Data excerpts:
Lemma inv_take : pc_caller p' = Some k -> sub_ids p' = caller_ids k ->
  new ≡ₚ map fst extra ++ cb_ids p' -> (forall id, id ∈ new -> grefs m id = []) ->
  gf ≡ₚ (new ≫= grefs (cbs s)) ++ gfree s -> bio_count m new = bio_count m (cb_ids p') ->
  (forall id ret, (id, ret) ∈ extra -> answer_known s id ret) -> thr_ok s' p' -> inv refs sub s'.
Proof.
  intros Hc Hsub Hnew Hg Hgf Hbio Hans Hok. destruct (set_rsp_cons_spec x l (dring s) Hav) as (E1 & E2 & E3 & E4 & E5).
  fold co in E1, E2, E3, E4, E5. fold r' in E1, E2, E3, E4, E5. pose proof take_ops as Hops. pose proof take_rids as Hrids.
  destruct (bind_insert pc_ids _ _ _ Hp) as (rest & Hr1 & Hr2 & Hr3). destruct (bind_insert cb_ids _ _ _ Hp) as (rest' & Hc1 & Hc2 & _).
  assert (new ++ places s' ≡ₚ cb_ids p' ++ places s) as Hpl.
  { unfold places. change (dring s') with r'. change (threads s') with (<[cur s := p']> (threads s)). rewrite Hrids, Hr1, (Hr2 p').
    cbn [pc_ids cb_ids sub_ids app pc_caller fmap option_fmap option_map default]. unfold pc_ids at 1. rewrite Hsub. cbn. solve_Permutation. }
  pose proof take_keeps as Hk. pose proof Hi as Hi'. destruct Hi'. split; try done.
  - cbn. rewrite E1, E2. rewrite Hav in v_cap0. cbn [length] in v_cap0. lia.
  - cbn. rewrite list_lookup_insert_eq by (by eapply lookup_lt_Some). by eexists.
  - apply (threads_next s s' p'); try done. intros t q _ Hq. by eapply take_cbs_keep.
  - change (dring s') with r'. change (cbs s') with m. rewrite Hops in v_ring0. apply Forall_cons in v_ring0 as [_ Hro].
    apply Forall_forall. intros y Hy. pose proof (proj1 (Forall_forall _ _) Hro y Hy) as Ho.
    destruct (decide (y.1 ∈ new)) as [Hn | Hn].
    + destruct Ho as [Ho | (O1 & O2 & O3 & O4)]; [by left | right]. rewrite Hkind, (Hg _ Hn). cbn. split_and!; try done; lia.
    + apply (op_ok_same (cbs s)); [done | by apply grefs_keep, Hm | done].
  - change (completed s') with (completed s ++ extra). rewrite v_sub0, map_app.
    apply (Permutation_app_inv_l new). transitivity (map fst (completed s) ++ map fst extra ++ cb_ids p' ++ places s).
    + rewrite Hnew at 1. solve_Permutation.
    + rewrite <- Hpl. rewrite Hnew. solve_Permutation.
  - change (cbs s') with m. intros id Hid. destruct (decide (id ∈ new)) as [Hn | Hn]; [| apply v_dom0; by rewrite <- Hm].
    rewrite v_sub0. apply elem_of_app. right. unfold places. rewrite Hrids. set_solver.
  - change (gfree s') with gf. change (cbs s') with m. rewrite <- v_grants0, Hgf.
    assert ((places s ≫= grefs (cbs s)) ≡ₚ (new ≫= grefs (cbs s)) ++ (places s' ≫= grefs m)) as ->; [| solve_Permutation].
    assert (places s ≡ₚ new ++ rest ++ caller_ids k ++ rids (ring_ops r')) as -> .
    { unfold places. rewrite Hr1, Hrids. cbn. solve_Permutation. }
    assert (places s' ≡ₚ cb_ids p' ++ rest ++ caller_ids k ++ rids (ring_ops r')) as ->.
    { unfold places. change (dring s') with r'. change (threads s') with (<[cur s := p']> (threads s)). rewrite (Hr2 p'). unfold pc_ids. rewrite Hsub. solve_Permutation. }
    rewrite !(bind_app _ (cb_ids p')), !(bind_app _ new). rewrite (bind_nil (grefs m) (cb_ids p')) by (intros y Hy; apply Hg; rewrite Hnew; set_solver).
    cbn [app]. f_equiv. apply reflexive_eq. assert (NoDup (new ++ rest ++ caller_ids k ++ rids (ring_ops r'))) as Hnd.
    { pose proof (proj1 v_nodup0) as Hn. rewrite v_sub0 in Hn. apply NoDup_app in Hn as (_ & _ & Hn).
      unfold places in Hn. rewrite Hr1, Hrids in Hn. cbn in Hn. eapply NoDup_Permutation_proper; [| exact Hn]. solve_Permutation. }
    apply NoDup_app in Hnd as (_ & Hnd & _). clear -Hm Hnd. revert Hnd. generalize (rest ++ caller_ids k ++ rids (ring_ops r')). intros L HL.
    induction L as [| y L IH]; [done |]. rewrite !bind_cons, IH by set_solver. f_equal. symmetry. apply grefs_keep, Hm. set_solver.
  - change (dring s') with r'. change (cbs s') with m. intros id Hid Hk'. rewrite Hkind in Hk'.
    destruct (v_io0 id ltac:(rewrite Hrids; set_solver) Hk') as (t & q & Hq & Hcq). destruct (decide (t = cur s)) as [-> | Hne].
    + rewrite Hp in Hq. injection Hq as <-. exists (cur s), p'. split; [| cbn in Hcq; congruence]. apply list_lookup_insert_eq. by eapply lookup_lt_Some.
    + exists t, q. split; [| done]. cbn. by rewrite list_lookup_insert_ne.
  - change (dring s') with r'. change (cbs s') with m. change (outstanding s') with (outstanding s). change (threads s') with (<[cur s := p']> (threads s)).
    rewrite v_out0. rewrite <- (bio_count_ext (cbs s) m _ (fun i _ => Hkind i)). rewrite Hrids, Hc1, (Hc2 p'). change (cb_ids (PLoop k rp co did)) with (@nil Z). rewrite app_nil_l, !bio_count_app, Hbio. lia.
  - cbn. rewrite E2. destruct v_ans0 as [V1 V2]. rewrite Hav in V1. split; [set_solver |].
    intros id ret. rewrite elem_of_app. intros [H | H]; [by apply V2 | by apply Hans].
Qed.
End Take.

Lemma take_chk s k rp co did (s' : blk) : co = rsp_cons (dring s) -> co < rp <= rsp_prod (dring s) -> caller_ok s' k ->
  rsp_prod (dring s') = rsp_prod (dring s) -> rsp_cons (dring s') = co + 1 -> thr_ok s' (PChk k rp (co + 1) did).
Proof. intros -> Hr Hc E1 E2. split; [by intros k' [= <-] |]. rewrite E1, E2. lia. Qed.

Lemma filter_in_use (l : list Z) (g : grants) : in_use g = [] -> filter (fun x => x ∉ in_use g) l = l.
Proof. intros ->. induction l as [| x l IH]; [done |]. rewrite filter_cons_True by apply not_elem_of_nil. by rewrite IH. Qed.

Lemma step_loop refs sub s k rp co did : inv refs sub s -> in_use (gnt s) = [] -> threads s !! cur s = Some (PLoop k rp co did) ->
  steps refs sub s (PLoop k rp co did).
Proof.
  intros Hi Hu Hp. unfold steps, thread_step. destruct (v_thr _ _ _ Hi _ _ Hp) as [[_ [Eco Hr]] _].
  destruct (Z.eqb_spec co rp) as [E | E]; [by eapply poll_end_inv |]. subst co. set (co := rsp_cons (dring s)) in *.
  destruct (avail_spec (dring s)) as [Eprod Eget]. destruct (avail (dring s)) as [| x l] eqn:Hav; [cbn in Eprod; fold co in Eprod; lia |].
  unfold poll_one. fold co in Eget. rewrite Eget. cbn [head of_option]. rewrite Done_bind.
  destruct (set_rsp_cons_spec x l (dring s) Hav) as (E1 & E2 & E3 & E4 & E5). fold co in E1, E2, E3, E4, E5.
  assert (rsp_prod (set_rsp_cons (co + 1) (dring s)) = rsp_prod (dring s)) as E6.
  { rewrite (proj1 (avail_spec _)), E2, E5, Eprod. cbn [length]. fold co. lia. }
  assert ((rs_id x, rs_status x) ∈ answered s) as Hans by (apply (proj1 (v_ans _ _ _ Hi)); rewrite Hav; set_solver).
  assert (op_ok (cbs s) (rs_id x, rs_op x)) as Hop.
  { apply (proj1 (Forall_forall _ _) (v_ring _ _ _ Hi)). unfold ring_ops. rewrite Hav. cbn. set_solver. }
  unfold end_grants, after_response. destruct Hop as [[Hid Hop] | (Hid & Hop & Hlen & [kd Hkd])]; cbn [fst snd] in *.
  - assert ((rs_op x =? BLKIF_OP_READ) || (rs_op x =? BLKIF_OP_WRITE) = false) as -> by (destruct Hop as [-> | ->]; done).
    rewrite Done_bind, Hid. cbn [Z.eqb]. eexists. split; [reflexivity |].
    pose proof (inv_take refs sub s k rp did x l (PChk k rp (co + 1) (did + 1)) (cbs s) (gfree s) [] Hi Hp Hav) as H.
    pose proof (take_caller refs sub s k rp did x l (PChk k rp (co + 1) (did + 1)) (cbs s) (gfree s) [] Hi Hp Hav) as Hcl.
    rewrite Hid in H, Hcl. rewrite decide_False in H, Hcl by congruence. rewrite (app_nil_r (completed s)) in H, Hcl. apply H; try done.
    + intros i a Hni. by apply elem_of_nil in Hni.
    + intros i Hni. by apply elem_of_nil in Hni.
    + intros i ret Hni. by apply elem_of_nil in Hni.
    + eapply (take_chk s); try done; [lia |]. apply Hcl; try done. intros i a Hni. by apply elem_of_nil in Hni.
  - assert ((rs_op x =? BLKIF_OP_READ) || (rs_op x =? BLKIF_OP_WRITE) = true) as -> by (destruct Hop as [-> | ->]; done).
    unfold kind in Hkd. apply bind_Some in Hkd as (a & Ea & Hcb). unfold cb_at. rewrite Ea. cbn [of_option]. rewrite !Done_bind. cbv zeta. rewrite (filter_in_use _ _ Hu).
    rewrite (proj2 (Z.eqb_neq _ _) Hid). cbn [cbs set_ring set_gfree set_cbs]. rewrite lookup_insert_eq. cbn [of_option aio_cb set_gref].
    rewrite Done_bind. change (aio_cb (set_gref [] a)) with (aio_cb a). rewrite Hcb. assert (grefs (cbs s) (rs_id x) = aio_gref a) as Egr by (unfold grefs; by rewrite Ea).
    destruct kd; [rewrite insert_insert_eq |]; (eexists; split; [reflexivity |]).
    + set (m := <[rs_id x := set_data true (set_gref [] a)]> (cbs s)). set (e := [(rs_id x, result_of (rs_status x))]).
      pose proof (inv_take refs sub s k rp did x l (PChk k rp (co + 1) (did + 1)) m (aio_gref a ++ gfree s) e Hi Hp Hav) as H.
      pose proof (take_caller refs sub s k rp did x l (PChk k rp (co + 1) (did + 1)) m (aio_gref a ++ gfree s) e Hi Hp Hav) as Hcl.
      rewrite decide_True in H, Hcl by done.
      assert (forall i, i ∉ [rs_id x] -> m !! i = cbs s !! i) as A1 by (intros i Hni; apply lookup_insert_ne; set_solver).
      assert (forall i, kind m i = kind (cbs s) i) as A2.
      { intros i. destruct (decide (i = rs_id x)) as [-> |]; [unfold kind, m; by rewrite lookup_insert_eq, Ea | apply kind_keep, A1; set_solver]. }
      assert (forall i b, i ∈ [rs_id x] -> m !! i = Some b -> aio_data b = true ->
        (exists b, cbs s !! i = Some b /\ aio_data b = true) \/ i ∈ map fst e) as A3.
      { intros i b ->%list_elem_of_singleton _ _. right. cbn. set_solver. }
      apply H; try done.
      * intros i ->%list_elem_of_singleton. unfold grefs, m. by rewrite lookup_insert_eq.
      * cbn. by rewrite Egr, app_nil_r.
      * rewrite bio_count_one, decide_False; [done |]. rewrite A2. unfold kind. rewrite Ea. cbn. congruence.
      * intros i ret [= -> ->]%list_elem_of_singleton. by exists (rs_status x).
      * eapply (take_chk s); try done; [lia |]. by apply Hcl.
    + set (m := <[rs_id x := set_gref [] a]> (cbs s)). set (p' := PCb k rp (co + 1) (did + 1) (rs_id x) (result_of (rs_status x))).
      pose proof (inv_take refs sub s k rp did x l p' m (aio_gref a ++ gfree s) [] Hi Hp Hav) as H.
      pose proof (take_caller refs sub s k rp did x l p' m (aio_gref a ++ gfree s) [] Hi Hp Hav) as Hcl.
      rewrite decide_True in H, Hcl by done. rewrite (app_nil_r (completed s)) in H, Hcl.
      assert (forall i, i ∉ [rs_id x] -> m !! i = cbs s !! i) as A1 by (intros i Hni; apply lookup_insert_ne; set_solver).
      assert (forall i, kind m i = kind (cbs s) i) as A2.
      { intros i. destruct (decide (i = rs_id x)) as [-> |]; [unfold kind, m; by rewrite lookup_insert_eq, Ea | apply kind_keep, A1; set_solver]. }
      assert (forall i b, i ∈ [rs_id x] -> m !! i = Some b -> aio_data b = true ->
        (exists b, cbs s !! i = Some b /\ aio_data b = true) \/ i ∈ map fst (@nil (Z * Z))) as A3.
      { intros i b ->%list_elem_of_singleton Eb Hd. left. exists a. split; [done |]. unfold m in Eb. rewrite lookup_insert_eq in Eb. by injection Eb as <-. }
      assert (grefs m (rs_id x) = []) as A4 by (unfold grefs, m; by rewrite lookup_insert_eq).
      apply H; try done.
      * intros i ->%list_elem_of_singleton. done.
      * cbn. by rewrite Egr, app_nil_r.
      * intros i ret Hni. by apply elem_of_nil in Hni.
      * split; [intros k' [= <-]; by apply Hcl |]. cbn [dring cbs]. unfold p'. fold co. rewrite E6, E5. split_and!; try lia; try done.
        { rewrite A2. unfold kind. by rewrite Ea. } by exists (rs_status x).
Qed.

What the exercise asks:
Return word for word the lines above from the line with "by apply Hcl." to the line with "i ->%list_elem_of_singleton. done.", including both and leaving out all others.

Answer space:
      * eapply (take_chk s); try done; [lia |]. by apply Hcl.
    + set (m := <[rs_id x := set_gref [] a]> (cbs s)). set (p' := PCb k rp (co + 1) (did + 1) (rs_id x) (result_of (rs_status x))).
      pose proof (inv_take refs sub s k rp did x l p' m (aio_gref a ++ gfree s) [] Hi Hp Hav) as H.
      pose proof (take_caller refs sub s k rp did x l p' m (aio_gref a ++ gfree s) [] Hi Hp Hav) as Hcl.
      rewrite decide_True in H, Hcl by done. rewrite (app_nil_r (completed s)) in H, Hcl.
      assert (forall i, i ∉ [rs_id x] -> m !! i = cbs s !! i) as A1 by (intros i Hni; apply lookup_insert_ne; set_solver).
      assert (forall i, kind m i = kind (cbs s) i) as A2.
      { intros i. destruct (decide (i = rs_id x)) as [-> |]; [unfold kind, m; by rewrite lookup_insert_eq, Ea | apply kind_keep, A1; set_solver]. }
      assert (forall i b, i ∈ [rs_id x] -> m !! i = Some b -> aio_data b = true ->
        (exists b, cbs s !! i = Some b /\ aio_data b = true) \/ i ∈ map fst (@nil (Z * Z))) as A3.
      { intros i b ->%list_elem_of_singleton Eb Hd. left. exists a. split; [done |]. unfold m in Eb. rewrite lookup_insert_eq in Eb. by injection Eb as <-. }
      assert (grefs m (rs_id x) = []) as A4 by (unfold grefs, m; by rewrite lookup_insert_eq).
      apply H; try done.
      * intros i ->%list_elem_of_singleton. done.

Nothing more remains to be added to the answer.